_Task goal:_ All lines in the entries below that hold "true" make up the answer.

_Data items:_
(* ===== verification/Journal.v ===== *)
(** * Operation journals

    [src/modules/bridge/connector_journal.rs], the connector's own record of
    which mutations it prepared and applied, and
    [src/seams/st_operation_journal.rs], the read-only view of it that recovery
    uses, with its in-memory and its fail-closed implementation. *)

From S2P Require Import Prelude Errors.

(** ** The connector's journal *)

Module ConnectorJournal.

Inductive ConnectorJournalStatus : Set := Prepared | Applied | Failed | Unknown.

#[export] Instance ConnectorJournalStatus_eq_dec : EqDecision ConnectorJournalStatus.
Proof. solve_decision. Defined.

Record ConnectorJournalRecord := {
cj_operation_id : string;
cj_locator_hash : string;
cj_mutation_digest : string;
cj_status : ConnectorJournalStatus;
cj_before_sha256 : option string;
cj_after_sha256 : option string;
cj_before_integrity : option string;
cj_after_integrity : option string;
}.

#[export] Instance ConnectorJournalRecord_eq_dec : EqDecision ConnectorJournalRecord.
Proof. solve_decision. Defined.

Inductive JournalError : Set :=
DuplicatePrepare | InvalidTransition | OperationIdReused | Missing | JConflict.

Inductive ReplayOutcome : Set :=
| AlreadyApplied
| Continue (status : ConnectorJournalStatus)
| FailedTerminal
| NotFound.

Notation MemoryConnectorJournal := (gmap string ConnectorJournalRecord).

Definition with_cj_status (s : ConnectorJournalStatus) (r : ConnectorJournalRecord)
  : ConnectorJournalRecord :=
{| cj_operation_id := cj_operation_id r; cj_locator_hash := cj_locator_hash r;
   cj_mutation_digest := cj_mutation_digest r; cj_status := s;
   cj_before_sha256 := cj_before_sha256 r; cj_after_sha256 := cj_after_sha256 r;
   cj_before_integrity := cj_before_integrity r;
   cj_after_integrity := cj_after_integrity r |}.

Definition with_cj_after (sha integrity : string) (r : ConnectorJournalRecord)
  : ConnectorJournalRecord :=
{| cj_operation_id := cj_operation_id r; cj_locator_hash := cj_locator_hash r;
   cj_mutation_digest := cj_mutation_digest r; cj_status := cj_status r;
   cj_before_sha256 := cj_before_sha256 r; cj_after_sha256 := Some sha;
   cj_before_integrity := cj_before_integrity r; cj_after_integrity := Some integrity |}.

Definition prepare (record : ConnectorJournalRecord) (j : MemoryConnectorJournal)
  : MemoryConnectorJournal * result unit JournalError :=
if bool_decide (is_Some (j !! cj_operation_id record)) then (j, Err DuplicatePrepare)
else if negb (cj_status record =?= Prepared) || (cj_locator_hash record =?= "")
        || (cj_mutation_digest record =?= "")
then (j, Err InvalidTransition)
else (<[cj_operation_id record := record]> j, Ok tt).

Definition mark_applied (operation_id after_sha256 after_integrity : string)
  (j : MemoryConnectorJournal)
  : MemoryConnectorJournal * result ConnectorJournalStatus JournalError :=
match j !! operation_id with
| None => (j, Err Missing)
| Some record =>
    match cj_status record with
    | Applied =>
        if (cj_after_sha256 record =?= Some after_sha256)
           && (cj_after_integrity record =?= Some after_integrity)
        then (j, Ok Applied) else (j, Err JConflict)
    | Prepared | Unknown =>
        (<[operation_id :=
             with_cj_status Applied (with_cj_after after_sha256 after_integrity record)]> j,
         Ok Applied)
    | Failed => (j, Err InvalidTransition)
    end
end.

Definition mark_failed (operation_id : string) (j : MemoryConnectorJournal)
  : MemoryConnectorJournal * result unit JournalError :=
match j !! operation_id with
| None => (j, Err Missing)
| Some record =>
    match cj_status record with
    | Prepared | Unknown => (<[operation_id := with_cj_status Failed record]> j, Ok tt)
    | Applied | Failed => (j, Err InvalidTransition)
    end
end.

Definition mark_unknown (operation_id : string) (j : MemoryConnectorJournal)
  : MemoryConnectorJournal * result unit JournalError :=
match j !! operation_id with
| None => (j, Err Missing)
| Some record =>
    match cj_status record with
    | Prepared => (<[operation_id := with_cj_status Unknown record]> j, Ok tt)
    | Unknown | Applied | Failed => (j, Err InvalidTransition)
    end
end.

Definition replay (operation_id locator_hash mutation_digest : string)
  (j : MemoryConnectorJournal) : result ReplayOutcome JournalError :=
match j !! operation_id with
| None => Ok NotFound
| Some record =>
    if negb (cj_locator_hash record =?= locator_hash)
       || negb (cj_mutation_digest record =?= mutation_digest)
    then Err OperationIdReused
    else
      match cj_status record with
      | Applied => Ok AlreadyApplied
      | Prepared | Unknown => Ok (Continue (cj_status record))
      | Failed => Ok FailedTerminal
      end
end.

(** *** Any sequence of calls *)

Inductive JournalOp :=
| JPrepare (record : ConnectorJournalRecord)
| JApplied (id sha integrity : string)
| JFailed (id : string)
| JUnknown (id : string).

Definition jexec (op : JournalOp) (j : MemoryConnectorJournal) : MemoryConnectorJournal :=
match op with
| JPrepare record => fst (prepare record j)
| JApplied id sha integrity => fst (mark_applied id sha integrity j)
| JFailed id => fst (mark_failed id j)
| JUnknown id => fst (mark_unknown id j)
end.

Definition jrun (ops : list JournalOp) (j : MemoryConnectorJournal) : MemoryConnectorJournal :=
foldl (λ j op, jexec op j) j ops.

Definition settled (r : ConnectorJournalRecord) : bool :=
match cj_status r with Applied | Failed => true | _ => false end.

(** One call keeps every record's identity, and every settled record whole. *)
Definition record_kept (r r' : ConnectorJournalRecord) : Prop :=
cj_locator_hash r' = cj_locator_hash r /\ cj_mutation_digest r' = cj_mutation_digest r
/\ (settled r = true -> r' = r).

Lemma update_keeps (j : MemoryConnectorJournal) id0 f id r :
j !! id = Some r ->
(forall r0, j !! id0 = Some r0 -> record_kept r0 (f r0)) ->
forall r0, j !! id0 = Some r0 ->
exists r', <[id0 := f r0]> j !! id = Some r' /\ record_kept r r'.
Proof.
intros Hr Hf r0 Hr0. destruct (decide (id0 = id)) as [->|Hne].
- rewrite lookup_insert_eq. rewrite Hr in Hr0. injection Hr0 as <-. eauto.
- rewrite lookup_insert_ne by done. exists r. done.
Qed.

Lemma jexec_keeps op j id r :
j !! id = Some r -> exists r', jexec op j !! id = Some r' /\ record_kept r r'.
Proof.
intros Hr. assert (exists r', j !! id = Some r' /\ record_kept r r') as Hsame
  by (exists r; done).
destruct op as [record|id0 sha integrity|id0|id0]; simpl.
- unfold prepare. destruct (bool_decide_reflect (is_Some (j !! cj_operation_id record))) as [|Hn];
    [done |]. destruct (_ || _); [done |]. simpl.
  exists r. split; [| done]. rewrite lookup_insert_ne; [done |]. intros Heq. apply Hn.
  rewrite Heq. eauto.
- unfold mark_applied. destruct (j !! id0) as [r0|] eqn:H0; [| done].
  destruct (cj_status r0) eqn:Hs; simpl; [ | by destruct (_ && _) | done | ];
    apply (update_keeps j id0 (λ r, with_cj_status Applied (with_cj_after sha integrity r)));
    try done; intros r1 Hr1; rewrite H0 in Hr1; injection Hr1 as <-;
    unfold record_kept, settled; by rewrite Hs.
- unfold mark_failed. destruct (j !! id0) as [r0|] eqn:H0; [| done].
  destruct (cj_status r0) eqn:Hs; simpl; [ | done | done | ];
    apply (update_keeps j id0 (with_cj_status Failed)); try done;
    intros r1 Hr1; rewrite H0 in Hr1; injection Hr1 as <-;
    unfold record_kept, settled; by rewrite Hs.
- unfold mark_unknown. destruct (j !! id0) as [r0|] eqn:H0; [| done].
  destruct (cj_status r0) eqn:Hs; simpl; [ | done | done | done ].
  apply (update_keeps j id0 (with_cj_status Unknown)); try done.
  intros r1 Hr1; rewrite H0 in Hr1; injection Hr1 as <-.
  unfold record_kept, settled; by rewrite Hs.
Qed.

Lemma jrun_keeps ops j id r :
j !! id = Some r -> exists r', jrun ops j !! id = Some r' /\ record_kept r r'.
Proof.
revert j r. induction ops as [|op ops IH]; intros j r Hr; simpl.
- by exists r.
- destruct (jexec_keeps op j id r Hr) as (r1 & Hr1 & Hl1 & Hd1 & Hs1).
  destruct (IH _ _ Hr1) as (r2 & Hr2 & Hl2 & Hd2 & Hs2).
  exists r2. split; [done |]. split_and!; [congruence | congruence |].
  intros Hset. specialize (Hs1 Hset). subst r1. auto.
Qed.

(** The connector applies an operation at most once.  Once [mark_applied]
  has succeeded, then after any further journal calls a replay of the same
  operation with the same locator and digest answers "already applied" (with
  the stored revision unchanged), and a replay under another locator or
  digest is rejected as a reused operation id; no call re-opens it. *)
Theorem journal_applied_is_final id sha integrity j j' ops l d :
mark_applied id sha integrity j = (j', Ok Applied) ->
exists record, jrun ops j' !! id = Some record
  /\ cj_status record = Applied
  /\ cj_after_sha256 record = Some sha /\ cj_after_integrity record = Some integrity
  /\ replay id l d (jrun ops j') =
       if (cj_locator_hash record =?= l) && (cj_mutation_digest record =?= d)
       then Ok AlreadyApplied else Err OperationIdReused.
Proof.
intros Hm. assert (exists r, j' !! id = Some r /\ cj_status r = Applied
  /\ cj_after_sha256 r = Some sha /\ cj_after_integrity r = Some integrity)
  as (r & Hr & Hs & Ha & Hi).
{ revert Hm. unfold mark_applied. destruct (j !! id) as [r|] eqn:Hr; [| done].
  destruct (cj_status r) eqn:Hs; [| | done |].
  - intros [= <-]. rewrite lookup_insert_eq. eauto.
  - destruct (bool_decide_reflect (cj_after_sha256 r = Some sha)); [| done].
    destruct (bool_decide_reflect (cj_after_integrity r = Some integrity)); [| done].
    intros [= <-]. eauto.
  - intros [= <-]. rewrite lookup_insert_eq. eauto. }
destruct (jrun_keeps ops j' id r Hr) as (r' & Hr' & _ & _ & Hset).
specialize (Hset ltac:(unfold settled; by rewrite Hs)). subst r'.
exists r. split_and!; try done. unfold replay. rewrite Hr', Hs.
by repeat case_bool_decide.
Qed.

Definition demo_entry : ConnectorJournalRecord :=
{| cj_operation_id := "op-1"; cj_locator_hash := "loc"; cj_mutation_digest := "dig";
   cj_status := Prepared; cj_before_sha256 := None; cj_after_sha256 := None;
   cj_before_integrity := None; cj_after_integrity := None |}.

Lemma journal_applied_is_final_witness :
let j := fst (prepare demo_entry ∅) in
exists j', mark_applied "op-1" "sha" "int" j = (j', Ok Applied)
  /\ exists record, jrun [JFailed "op-1"; JPrepare demo_entry] j' !! "op-1" = Some record
  /\ cj_status record = Applied
  /\ cj_after_sha256 record = Some "sha" /\ cj_after_integrity record = Some "int"
  /\ replay "op-1" "loc" "dig" (jrun [JFailed "op-1"; JPrepare demo_entry] j') =
       if (cj_locator_hash record =?= "loc") && (cj_mutation_digest record =?= "dig")
       then Ok AlreadyApplied else Err OperationIdReused.
Proof.
intros j. eexists. split; [vm_compute; reflexivity |].
eapply (journal_applied_is_final "op-1" "sha" "int" j _ [JFailed "op-1"; JPrepare demo_entry]
          "loc" "dig"); vm_compute; reflexivity.
Defined.

End ConnectorJournal.

(** ** The journal seam *)

Inductive StOperationJournalStatus : Set := SjPrepared | SjApplied | SjNotApplied | SjUnknown.

#[export] Instance StOperationJournalStatus_eq_dec : EqDecision StOperationJournalStatus.
Proof. solve_decision. Defined.

Record StOperationJournalRecord := {
  sj_operation_id : string;
  sj_locator_hash : string;
  sj_mutation_digest : string;
  sj_status : StOperationJournalStatus;
  sj_before_sha256 : option string;
  sj_before_integrity : option string;
  sj_after_sha256 : option string;
  sj_after_integrity : option string;
  sj_after_byte_length : option Z;
  sj_after_message_count : option Z;
}.

Definition identity_matches (self : StOperationJournalRecord)
    (operation_id locator_hash mutation_digest : string) : bool :=
  (sj_operation_id self =?= operation_id)
  && (sj_locator_hash self =?= locator_hash)
  && (sj_mutation_digest self =?= mutation_digest).

(** [StOperationJournal::lookup]. *)
Class StOperationJournal := {
  lookup_journal : string -> AppResult (option StOperationJournalRecord);
}.

Definition UnavailableStOperationJournal : StOperationJournal :=
  {| lookup_journal _ :=
       Err (service_unavailable "ST_OPERATION_JOURNAL_UNAVAILABLE"
              "connector operation journal is unavailable") |}.

Notation MemoryStOperationJournal := (gmap string StOperationJournalRecord).

Definition memory_journal_insert (record : StOperationJournalRecord)
    (j : MemoryStOperationJournal) : MemoryStOperationJournal * AppResult unit :=
  if is_blank (sj_operation_id record) || is_blank (sj_locator_hash record)
     || is_blank (sj_mutation_digest record)
  then (j, Err (bad_request "ST_OPERATION_JOURNAL_INVALID"
                  "operation journal identity is incomplete"))
  else (<[sj_operation_id record := record]> j, Ok tt).

Definition with_sj_applied (sha integrity : string) (r : StOperationJournalRecord)
    : StOperationJournalRecord :=
  {| sj_operation_id := sj_operation_id r; sj_locator_hash := sj_locator_hash r;
     sj_mutation_digest := sj_mutation_digest r; sj_status := SjApplied;
     sj_before_sha256 := sj_before_sha256 r; sj_before_integrity := sj_before_integrity r;
     sj_after_sha256 := Some sha; sj_after_integrity := Some integrity;
     sj_after_byte_length := sj_after_byte_length r;
     sj_after_message_count := sj_after_message_count r |}.

Definition memory_journal_mark_applied (operation_id after_sha256 after_integrity : string)
    (j : MemoryStOperationJournal) : MemoryStOperationJournal * AppResult unit :=
  match j !! operation_id with
  | None => (j, Err (not_found "ST_OPERATION_JOURNAL_MISSING"
                       "operation journal record missing"))
  | Some record =>
      if (sj_status record =?= SjApplied)
         && (negb (sj_after_sha256 record =?= Some after_sha256)
             || negb (sj_after_integrity record =?= Some after_integrity))
      then (j, Err (conflict "ST_OPERATION_JOURNAL_CONFLICT"
                      "operation journal applied result conflicts"))
      else (<[operation_id := with_sj_applied after_sha256 after_integrity record]> j, Ok tt)
  end.

Definition memory_journal (j : MemoryStOperationJournal) : StOperationJournal :=
  {| lookup_journal operation_id := Ok (j !! operation_id) |}.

_Task output:_
match cj_status r with Applied | Failed => true | _ => false end.
/\ (settled r = true -> r' = r).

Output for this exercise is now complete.